* SUPPLIED RECORDS:
(** The surroundings of the process: the state [St] of the randomness
    source, of standard output and of the network; [rand.Int] on
    [rand.Reader], [fmt.Println] of a message and an error text, and the
    [Read] and [Write] of a [net.Conn].  A read is given the length of the
    buffer and answers with the bytes it wrote into it, its count and its
    error. *)
Variable St : Type.
Variable Conn : Type.
Variable rand_Int : Z -> St -> outcome Z * St.
Variable fmt_Println : string -> error -> St -> St.
Variable conn_Read : Conn -> Z -> St -> (bytes * Z * option error) * St.
Variable conn_Write : Conn -> bytes -> St -> (Z * option error) * St.

(** [conn.Read(buf)]: the buffer after the call, the count and the error. *)
Definition Read (conn : Conn) (buf : bytes)
  : St -> (bytes * Z * option error) * St :=
  fun s =>
    let '((data, n, err), s') := conn_Read conn (len buf) s in
    ((overwrite data buf, n, err), s').

Definition generateChallenge : St -> step bytes * St :=
  fun s =>
    let max := MaxInt64 in
    let max := max * 2 in
    match rand_Int max s with
    | (Ok n, s1) =>
        let res := to_uint64 (big_Int64 n) in
        (Continue (Sprintf_d res), s1)
    | (Err e, s1) =>
        (Exited 1,
         fmt_Println "[!] failed to generate random number:"%string e s1)
    | (Panic, s1) => (Panicked, s1)
    end.

(** The result is the named result [err]; a bare [return] gives back what
    the last assignment left in it. *)
Definition Challenge (conn : Conn) (password : bytes)
  : St -> step (option error) * St :=
  fun s =>
    match generateChallenge s with
    | (Continue challenge, s1) =>
        let '((_, err), s2) := conn_Write conn challenge s1 in
        match err with
        | Some e => (Continue (Some e), s2)
        | None =>
            match make_bytes ResponseLength with
            | Ok response =>
                let '((response, n, err), s3) := Read conn response s2 in
                match err with
                | Some e => (Continue (Some e), s3)
                | None =>
                    match slice_to response n with
                    | Ok response =>
                        match Validate password challenge response with
                        | Ok true =>
                            let '(_, s4) := conn_Write conn [x6f; x6b] s3 in
                            (Continue err, s4)
                        | Ok false => (Continue err, s3)
                        | _ => (Panicked, s3)
                        end
                    | _ => (Panicked, s3)
                    end
                end
            | _ => (Panicked, s2)
            end
        end
    | (Exited code, s1) => (Exited code, s1)
    | (Panicked, s1) => (Panicked, s1)
    end.

Definition Authenticate (conn : Conn) (password : bytes)
  : St -> step (option error) * St :=
  fun s =>
    match make_bytes ResponseLength with
    | Ok challenge =>
        let '((challenge, n, err), s1) := Read conn challenge s in
        match err with
        | Some e => (Continue (Some e), s1)
        | None =>
            match slice_to challenge n with
            | Ok challenge =>
                let response := Response password challenge in
                let '((_, err), s2) := conn_Write conn response s1 in
                match err with
                | Some e => (Continue (Some e), s2)
                | None =>
                    match make_bytes 2 with
                    | Ok ok =>
                        let '((_, _, err), s3) := Read conn ok s2 in
                        (Continue err, s3)
                    | _ => (Panicked, s2)
                    end
                end
            | _ => (Panicked, s1)
            end
        end
    | _ => (Panicked, s)
    end.

End Hap.

End hap.

(** ** Package hash *)

Module hash.

(** The package-level variables, which a caller may reassign. *)
Record Vars : Type := {
  IterationCount : Z;
  KeySize : Z;
  SaltLength : Z
}.

Definition initial_vars : Vars :=
  {| IterationCount := 16384; KeySize := 32; SaltLength := 128 |}.

Record PasswordKey : Type := {
  Salt : bytes;
  Key : bytes
}.

Section Hash.

(** [pbkdf2.Key(password, salt, iter, keyLen, h)] of go.crypto, with the
    package's [DefaultAlgo.New] as its hash constructor: a total function. *)
Variable HashAlgo : Type.
Variable DefaultAlgo_New : HashAlgo.
Variable pbkdf2_Key : bytes -> bytes -> Z -> Z -> HashAlgo -> bytes.

Variable vars : Vars.

Definition DeriveKeyWithSalt (password salt : bytes) : PasswordKey :=
  let key := pbkdf2_Key password salt (IterationCount vars)
               (KeySize vars) DefaultAlgo_New in
  {| Salt := salt; Key := key |}.

(** [pk] is a pointer: reading a field of [nil] panics. *)
Definition MatchPassword (password : bytes) (pk : option PasswordKey)
  : outcome bool :=
  match pk with
  | None => Panic
  | Some pk =>
      let matched := 0 in
      let new_key := DeriveKeyWithSalt password (Salt pk) in
      let size := len (Key new_key) in
      let size := if size >? len (Key pk) then len (Key pk) else size in
      (matched <- subtle.count_equal (Key new_key) (Key pk)
                    (Z.to_nat size) 0 matched ;;
       let passed := matched =? size in
       if negb (len (Key new_key) =? len (Key pk)) then Ok false
       else Ok passed)%outcome
  end.

(** [crypto/rand.Read], given the length of the buffer: the bytes it wrote
    into it, its count and its error, from the state [W] of the source. *)
Variable W : Type.
Variable rand_Read : Z -> W -> (bytes * Z * option error) * W.

Definition generateSalt (chars : Z) : W -> outcome bytes * W :=
  fun w =>
    match make_bytes chars with
    | Ok saltBytes =>
        let '((data, nRead, err), w') := rand_Read (len saltBytes) w in
        let saltBytes := overwrite data saltBytes in
        let salt :=
          match err with
          | Some _ => []
          | None => if nRead <? chars then [] else saltBytes
          end in
        (Ok salt, w')
    | Err e => (Err e, w)
    | Panic => (Panic, w)
    end.

Definition DeriveKey (password : bytes) : W -> outcome PasswordKey * W :=
  fun w =>
    match generateSalt (SaltLength vars) w with
    | (Ok salt, w') => (Ok (DeriveKeyWithSalt password salt), w')
    | (Err e, w') => (Err e, w')
    | (Panic, w') => (Panic, w')
    end.

End Hash.

End hash.

(** ** Package forwardsec *)

Module forwardsec.

Definition sharedKeyLen : Z := 48.

(** The record [asn1.Marshal] writes for a session's signed public value. *)
Record signedDHKey : Type := {
  Public : bytes;
  Signature : bytes
}.

(** The anonymous struct of [Encrypt] and [Decrypt]. *)
Record ephem : Type := {
  Pub : bytes;
  CT : bytes
}.

(** What [x509.ParsePKIXPublicKey] returns as an [interface{}]: a pointer
    to a key of one of the algorithms the parser knows. *)
Inductive pkix_key (R D E : Type) : Type :=
| pkix_rsa (k : R)
| pkix_dsa (k : D)
| pkix_ecdsa (k : E).

Arguments pkix_rsa {R D E} k.
Arguments pkix_dsa {R D E} k.
Arguments pkix_ecdsa {R D E} k.

(** [IdentityKey]: the long-term identity key.  A value of this type is one
    [NewIdentityKey] built, so its [key] pointer is set. *)
Record IdentityKey_of (Prv : Type) : Type := {
  id_key : Prv
}.

Arguments id_key {Prv} _.

(** [SessionKey]: [key] is set by [NewSessionKey], the only constructor;
    [peer] is nil until [PeerSessionKey] succeeds. *)
Record SessionKey_of (Prv Pub : Type) : Type := {
  key : Prv;
  signedKey : bytes;
  peer : option Pub
}.

Arguments key {Prv Pub} _.
Arguments signedKey {Prv Pub} _.
Arguments peer {Prv Pub} _.

(** A computation that draws on the process's sources of randomness
    ([PRNG], which is [rand.Reader] unless reassigned).  What has been drawn
    stays drawn when the call fails. *)
Definition M (W A : Type) : Type := W -> outcome A * W.

Definition ret {W A} (a : A) : M W A := fun w => (Ok a, w).

Definition bind {W A B} (c : M W A) (k : A -> M W B) : M W B :=
  fun w =>
    match c w with
    | (Ok a, w') => k a w'
    | (Err e, w') => (Err e, w')
    | (Panic, w') => (Panic, w')
    end.

Definition lift {W A} (r : outcome A) : M W A := fun w => (r, w).

(** [x, err := c; if err != nil { return nil }]: the error is dropped and
    the caller gets a nil pointer. *)
Definition nil_on_error {W A B} (c : M W A) (k : A -> M W (option B))
  : M W (option B) :=
  fun w =>
    match c w with
    | (Ok a, w') => k a w'
    | (Err _, w') => (Ok None, w')
    | (Panic, w') => (Panic, w')
    end.

Declare Scope go_scope.
Delimit Scope go_scope with go.
Notation "x <- c ;; k" := (bind c (fun x => k))
  (at level 61, c at next level, right associativity) : go_scope.
Notation "x <-? c ;; k" := (nil_on_error c (fun x => k))
  (at level 61, c at next level, right associativity) : go_scope.

(** The packages [forwardsec] is built on.  None of them is part of the
    package itself, so each function is a field here:
    [crypto/x509], [chapter8/pks] (RSA signatures), [dhkam] (key agreement),
    [chapter9/authsym] (authenticated encryption) and [encoding/asn1] at the
    two record shapes the package marshals. *)
Class Primitives : Type := {
  world : Type;
  rsa_PrivateKey : Type;
  rsa_PublicKey : Type;
  dsa_PublicKey : Type;
  ecdsa_PublicKey : Type;
  dhkam_PrivateKey : Type;
  dhkam_PublicKey : Type;

  rsa_public : rsa_PrivateKey -> rsa_PublicKey;
  x509_MarshalPKIXPublicKey : rsa_PublicKey -> outcome bytes;
  x509_ParsePKIXPublicKey :
    bytes -> outcome (pkix_key rsa_PublicKey dsa_PublicKey ecdsa_PublicKey);

  pks_GenerateKey : M world rsa_PrivateKey;
  pks_Sign : rsa_PrivateKey -> bytes -> M world bytes;
  pks_Verify : option rsa_PublicKey -> bytes -> bytes -> outcome unit;

  dhkam_GenerateKey : M world dhkam_PrivateKey;
  dhkam_Export : dhkam_PrivateKey -> bytes;
  dhkam_ImportPublic : bytes -> outcome dhkam_PublicKey;
  dhkam_SharedKey :
    dhkam_PrivateKey -> option dhkam_PublicKey -> Z -> M world bytes;

  authsym_SymKeyLen : Z;
  authsym_Encrypt : bytes -> bytes -> bytes -> M world bytes;
  authsym_Decrypt : bytes -> bytes -> bytes -> outcome bytes;

  asn1_Marshal_signedDHKey : signedDHKey -> outcome bytes;
  asn1_Unmarshal_signedDHKey : bytes -> outcome (signedDHKey * bytes);
  asn1_Marshal_ephem : ephem -> outcome bytes;
  asn1_Unmarshal_ephem : bytes -> outcome (ephem * bytes)
}.
(** [GET /api/accounts/quota_exhausted] *)
Definition get_exhausted_accounts (db : Sqlite3) (now : datetime) (t : Table)
    : Response ExhaustedResponse :=
  let accounts_ := QuotaReport.get_exhausted_accounts db now t in
  Returned (mkExhaustedResponse true (Z.of_nat (List.length accounts_)) accounts_).

End PoolServiceQuota.

(** ** account-pool-service/release_all_accounts.py *)

Module AccountReleaser.
Import Py Accounts.

(** The [WHERE] clause of both statements. *)
Definition in_use (r : Row) : bool := String.eqb (status r) "in_use".

(** [get_in_use_accounts()] *)
Definition get_in_use_accounts (db : Sqlite3) (t : Table) : Result (list Row) :=
  execute db (filter in_use t).

(** The [SET] clause of [release_all_accounts]. *)
Definition set_released (r : Row) : Row :=
  mkRow (email r) (local_id r) (id_token r) (refresh_token r)
        "available" None (use_count r)
        (created_at r) (last_used r) (last_refresh_time r)
        (quota_exhausted_at r).

(** [release_all_accounts()] on an open connection: the released count,
    or the exception that escapes, and the table afterwards (an update
    that is not committed is lost when [run] closes the connection). *)
Definition release_all_accounts (db : Sqlite3) (t : Table)
    : Result Z * Table :=
  match get_in_use_accounts db t with
  | Raised e => (Raised e, t)
  | Ok [] => (Ok 0, t)
  | Ok (_ :: _) =>
      match
        (work <- execute db (sql_update in_use set_released t) ;;;
         let released_count := sql_rowcount in_use t in
         _ <- commit db ;;;
         Ok (released_count, work))
      with
      | Ok (released_count, t') => (Ok released_count, t')
      | Raised e => (Raised e, t)
      end
  end.

(** [run()]: [log_raises] says whether writing the log file fails. *)
Definition run (db : Sqlite3) (log_raises : bool) (t : Table) : bool * Table :=
  match connect db with
  | Raised _ => (false, t)
  | Ok _ =>
      match execute db tt with                 (* get_statistics() *)
      | Raised _ => (false, t)
      | Ok _ =>
          match release_all_accounts db t with
          | (Raised _, t') => (false, t')
          | (Ok released, t') =>
              if released >? 0 then
                if log_raises then (false, t') else (true, t')
              else (true, t')
          end
      end
  end.
(** C1, refuted as stated: an unvalidated [zoomIn(-1)] on the new navigator
    reaches level Sector while [activeSectorIndex] holds the value that
    means "none", so "set iff level is Sector, Focus or Picker" fails in a
    reachable state. *)
Lemma index_invariant_fails_on_sentinel_argument :
  reachable (after (ZoomIn (-1)) newSpatialNavigator) /\
  after (ZoomIn (-1)) newSpatialNavigator = mkNav LEVEL_2_SECTOR (-1) (-1) (-1) /\
  ~ index_invariant (after (ZoomIn (-1)) newSpatialNavigator).
Proof.
  split; [| split].
  - apply reach_call; [apply reach_new | exact I].
  - reflexivity.
  - unfold index_invariant, is_set; cbn. intros [[_ Hsector] _].
    apply Hsector; auto.
Qed.

(** C1, as amended: in every state reachable from the new navigator by
    [zoomIn], [zoomOut], [splitView] (and the read-only accessors) where no
    [zoomIn] issued at Root or Sector passes -1, [activeSectorIndex] is set
    iff the level is Sector, Focus or Picker, and [activeAppIndex] is set
    iff the level is Focus or Picker. *)
Theorem index_invariant_reachable_validated (this : SpatialNavigator) :
  reachable_by validated this -> index_invariant this.
Proof.
  intros Hreach.
  induction Hreach as [| this c _ IH Hvalid].
  - solve_levels.
  - apply index_invariant_step; assumption.
Qed.

Lemma index_invariant_reachable_validated_witness :
  reachable_by validated (mkNav LEVEL_3_FOCUS 0 1 (-1)) /\
  index_invariant (mkNav LEVEL_3_FOCUS 0 1 (-1)).
Proof.
  assert (Hreach : reachable_by validated (mkNav LEVEL_3_FOCUS 0 1 (-1))).
  { change (reachable_by validated
              (after (ZoomIn 1) (after (ZoomIn 0) newSpatialNavigator))).
    apply reach_call; [apply reach_call; [apply reach_new |] |];
      cbn; intros _; discriminate. }
  split; [exact Hreach |].
  apply (index_invariant_reachable_validated _ Hreach).
Defined.

(** ** Clearing on the way out (C2) *)

(** The sector index assigned on entering a sector is cleared on leaving
    it, and the application index is cleared on every return to Sector. *)
Lemma zoomOut_clears_sector (this : SpatialNavigator) :
  m_currentLevel this = LEVEL_2_SECTOR ->
  m_activeSectorIndex (fst (zoomOut this)) = -1.
Proof. by_level this; intros H; try discriminate H; reflexivity. Qed.

Lemma zoomOut_clears_app (this : SpatialNavigator) :
  m_currentLevel (fst (zoomOut this)) = LEVEL_2_SECTOR ->
  m_activeAppIndex (fst (zoomOut this)) = -1.
Proof.
  by_level this; intros H; try discriminate H; try reflexivity.
  destruct (hasMultipleWindows appIndex); cbn in *;
    [discriminate H | reflexivity].
Qed.

(** C2, evaluated on the code: the window index assigned by the Picker ->
    Focus [zoomIn(5)] is still 5 after the [zoomOut] that leaves Focus, and
    stays 5 all the way back to Root and into the next application. *)
Theorem window_index_survives_zoomOut :
  let focus :=
    fst (run [ZoomIn 0; ZoomIn 0; ZoomOut; ZoomIn 5] newSpatialNavigator) in
  reachable focus /\
  focus = mkNav LEVEL_3_FOCUS 0 0 5 /\
  fst (zoomOut focus) = mkNav LEVEL_3A_PICKER 0 0 5 /\
  fst (run [ZoomOut; ZoomOut] focus) = mkNav LEVEL_2_SECTOR 0 (-1) 5 /\
  fst (run [ZoomOut; ZoomOut; ZoomOut] focus) = mkNav LEVEL_1_ROOT (-1) (-1) 5 /\
  fst (run [ZoomOut; ZoomOut; ZoomIn 1] focus) = mkNav LEVEL_3_FOCUS 0 1 5 /\
  fst (run [ZoomOut; ZoomOut; ZoomIn 1; ZoomOut] focus) =
    mkNav LEVEL_2_SECTOR 0 (-1) 5.
Proof.
  intros focus. split; [apply run_reachable |].
  repeat split; reflexivity.
Qed.

(** ** Single transitions (C3 - C8) *)

(** C3: at Focus, [zoomOut] moves to Picker and keeps every index when the
    window-count predicate holds of [activeAppIndex] (in this code: the
    index is even), and otherwise moves to Sector with [activeAppIndex]
    reset to -1, the other two indices kept. *)
Theorem zoomOut_from_focus (this : SpatialNavigator) :
  m_currentLevel this = LEVEL_3_FOCUS ->
  hasMultipleWindows (m_activeAppIndex this) = Z.even (m_activeAppIndex this) /\
  (Z.even (m_activeAppIndex this) = true ->
   fst (zoomOut this) =
     mkNav LEVEL_3A_PICKER (m_activeSectorIndex this)
           (m_activeAppIndex this) (m_activeWindowIndex this)) /\
  (Z.even (m_activeAppIndex this) = false ->
   fst (zoomOut this) =
     mkNav LEVEL_2_SECTOR (m_activeSectorIndex this)
           (-1) (m_activeWindowIndex this)).
Proof.
  intros Hlevel.
  split; [apply hasMultipleWindows_even |].
  rewrite (zoomOut_focus this Hlevel), hasMultipleWindows_even.
  split; intros ->; reflexivity.
Qed.

Lemma zoomOut_from_focus_witness :
  m_currentLevel (mkNav LEVEL_3_FOCUS 3 4 (-1)) = LEVEL_3_FOCUS /\
  fst (zoomOut (mkNav LEVEL_3_FOCUS 3 4 (-1))) =
    mkNav LEVEL_3A_PICKER 3 4 (-1) /\
  fst (zoomOut (mkNav LEVEL_3_FOCUS 3 (-7) 2)) =
    mkNav LEVEL_2_SECTOR 3 (-1) 2.
Proof.
  split; [reflexivity | split].
  - apply (zoomOut_from_focus (mkNav LEVEL_3_FOCUS 3 4 (-1)) eq_refl).
    reflexivity.
  - apply (zoomOut_from_focus (mkNav LEVEL_3_FOCUS 3 (-7) 2) eq_refl).
    reflexivity.
Defined.

(** C4: at Picker, [zoomIn(w)] moves to Focus with [activeWindowIndex = w]
    and leaves [activeSectorIndex] and [activeAppIndex] as they were. *)
Theorem zoomIn_from_picker (w : Z) (this : SpatialNavigator) :
  m_currentLevel this = LEVEL_3A_PICKER ->
  fst (zoomIn w this) =
    mkNav LEVEL_3_FOCUS (m_activeSectorIndex this) (m_activeAppIndex this) w.
Proof.
  intros Hlevel. unfold zoomIn. rewrite Hlevel. reflexivity.
Qed.

Lemma zoomIn_from_picker_witness :
  m_currentLevel (mkNav LEVEL_3A_PICKER 0 2 (-1)) = LEVEL_3A_PICKER /\
  fst (zoomIn 7 (mkNav LEVEL_3A_PICKER 0 2 (-1))) = mkNav LEVEL_3_FOCUS 0 2 7.
Proof.
  split; [reflexivity |].
  apply (zoomIn_from_picker 7 (mkNav LEVEL_3A_PICKER 0 2 (-1))).
  reflexivity.
Defined.

(** C5: from any state at Root, [zoomIn(s)] followed by [zoomOut()] ends at
    Root with [activeSectorIndex] unset and the other indices untouched; from
    a Root state whose sector index is unset, as the new navigator's is, the
    result is the starting state itself. *)
Theorem zoomIn_zoomOut_at_root (s : Z) (this : SpatialNavigator) :
  m_currentLevel this = LEVEL_1_ROOT ->
  let back := fst (zoomOut (fst (zoomIn s this))) in
  m_currentLevel back = LEVEL_1_ROOT /\
  m_activeSectorIndex back = -1 /\
  m_activeAppIndex back = m_activeAppIndex this /\
  m_activeWindowIndex back = m_activeWindowIndex this /\
  (m_activeSectorIndex this = -1 -> back = this).
Proof.
  intros Hlevel back. subst back.
  unfold zoomIn. rewrite Hlevel. cbn.
  repeat split.
  intros Hsector. destruct this; cbn in *. subst. reflexivity.
Qed.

* YOUR TASK: The line above containing "match execute db", the line containing "(** C1, refuted", and every line between them are to be transcribed exactly; no other line is wanted.

* EXPECTED ANSWER:
      match execute db tt with                 (* get_statistics() *)
      | Raised _ => (false, t)
      | Ok _ =>
          match release_all_accounts db t with
          | (Raised _, t') => (false, t')
          | (Ok released, t') =>
              if released >? 0 then
                if log_raises then (false, t') else (true, t')
              else (true, t')
          end
      end
  end.
(** C1, refuted as stated: an unvalidated [zoomIn(-1)] on the new navigator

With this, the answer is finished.